- **TASK TO CARRY OUT**
Word for word, copy each record that comes after this.

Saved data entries
(* ===== verification/Instant.v ===== *)
(** * SAML times (src/src/saml.rs)

    Days to calendar dates and back, Unix seconds to [YYYY-MM-DDThh:mm:ss[.fraction]Z] and back.
    Integer division is the language's, which truncates. *)

From S2P Require Import Prelude Text.
Local Open Scope Z_scope.

Definition days_from_civil (y m d : Z) : Z :=
  let y := if decide (m ≤ 2) then y - 1 else y in
  let era := Z.quot (if decide (0 ≤ y) then y else y - 399) 400 in
  let yoe := y - era * 400 in
  let mp := Z.rem (m + 9) 12 in
  let doy := Z.quot (153 * mp + 2) 5 + d - 1 in
  let doe := yoe * 365 + Z.quot yoe 4 - Z.quot yoe 100 + doy in
  era * 146097 + doe - 719468.

Definition civil_from_days (z : Z) : Z * Z * Z :=
  let z := z + 719468 in
  let era := Z.quot (if decide (0 ≤ z) then z else z - 146096) 146097 in
  let doe := z - era * 146097 in
  let yoe := Z.quot (doe - Z.quot doe 1460 + Z.quot doe 36524 - Z.quot doe 146096) 365 in
  let doy := doe - (365 * yoe + Z.quot yoe 4 - Z.quot yoe 100) in
  let mp := Z.quot (5 * doy + 2) 153 in
  let d := wrap 32 (doy - Z.quot (153 * mp + 2) 5 + 1) in
  let m := wrap 32 (if decide (mp < 10) then mp + 3 else mp - 9) in
  let y := yoe + era * 400 in
  (if decide (m ≤ 2) then y + 1 else y, m, d).

(** [s.len() == n && s.bytes().all(|b| b.is_ascii_digit())]. *)
Definition is_digit (c : ascii) : bool := bool_decide (is_Some (digit_of c)).
Definition digits (n : nat) (s : chars) : bool := bool_decide (length s = n) && forallb is_digit s.

(** [strip_suffix('Z')]. *)
Definition strip_last (c : ascii) (l : chars) : option chars :=
  match last l with
  | Some c' => if decide (c' = c) then Some (take (length l - 1) l) else None
  | None => None
  end.

(** The seconds without their fraction, which must have digits. *)
Definition whole_seconds (time : chars) : option chars :=
  match split_once "."%char time with
  | Some (t, frac) => if negb (bool_decide (frac = [])) && forallb is_digit frac then Some t else None
  | None => Some time
  end.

- **SOLUTION TO THE EXERCISE**
(* ===== verification/Instant.v ===== *)
(** * SAML times (src/src/saml.rs)

    Days to calendar dates and back, Unix seconds to [YYYY-MM-DDThh:mm:ss[.fraction]Z] and back.
    Integer division is the language's, which truncates. *)

From S2P Require Import Prelude Text.
Local Open Scope Z_scope.

Definition days_from_civil (y m d : Z) : Z :=
  let y := if decide (m ≤ 2) then y - 1 else y in
  let era := Z.quot (if decide (0 ≤ y) then y else y - 399) 400 in
  let yoe := y - era * 400 in
  let mp := Z.rem (m + 9) 12 in
  let doy := Z.quot (153 * mp + 2) 5 + d - 1 in
  let doe := yoe * 365 + Z.quot yoe 4 - Z.quot yoe 100 + doy in
  era * 146097 + doe - 719468.

Definition civil_from_days (z : Z) : Z * Z * Z :=
  let z := z + 719468 in
  let era := Z.quot (if decide (0 ≤ z) then z else z - 146096) 146097 in
  let doe := z - era * 146097 in
  let yoe := Z.quot (doe - Z.quot doe 1460 + Z.quot doe 36524 - Z.quot doe 146096) 365 in
  let doy := doe - (365 * yoe + Z.quot yoe 4 - Z.quot yoe 100) in
  let mp := Z.quot (5 * doy + 2) 153 in
  let d := wrap 32 (doy - Z.quot (153 * mp + 2) 5 + 1) in
  let m := wrap 32 (if decide (mp < 10) then mp + 3 else mp - 9) in
  let y := yoe + era * 400 in
  (if decide (m ≤ 2) then y + 1 else y, m, d).

(** [s.len() == n && s.bytes().all(|b| b.is_ascii_digit())]. *)
Definition is_digit (c : ascii) : bool := bool_decide (is_Some (digit_of c)).
Definition digits (n : nat) (s : chars) : bool := bool_decide (length s = n) && forallb is_digit s.

(** [strip_suffix('Z')]. *)
Definition strip_last (c : ascii) (l : chars) : option chars :=
  match last l with
  | Some c' => if decide (c' = c) then Some (take (length l - 1) l) else None
  | None => None
  end.

(** The seconds without their fraction, which must have digits. *)
Definition whole_seconds (time : chars) : option chars :=
  match split_once "."%char time with
  | Some (t, frac) => if negb (bool_decide (frac = [])) && forallb is_digit frac then Some t else None
  | None => Some time
  end.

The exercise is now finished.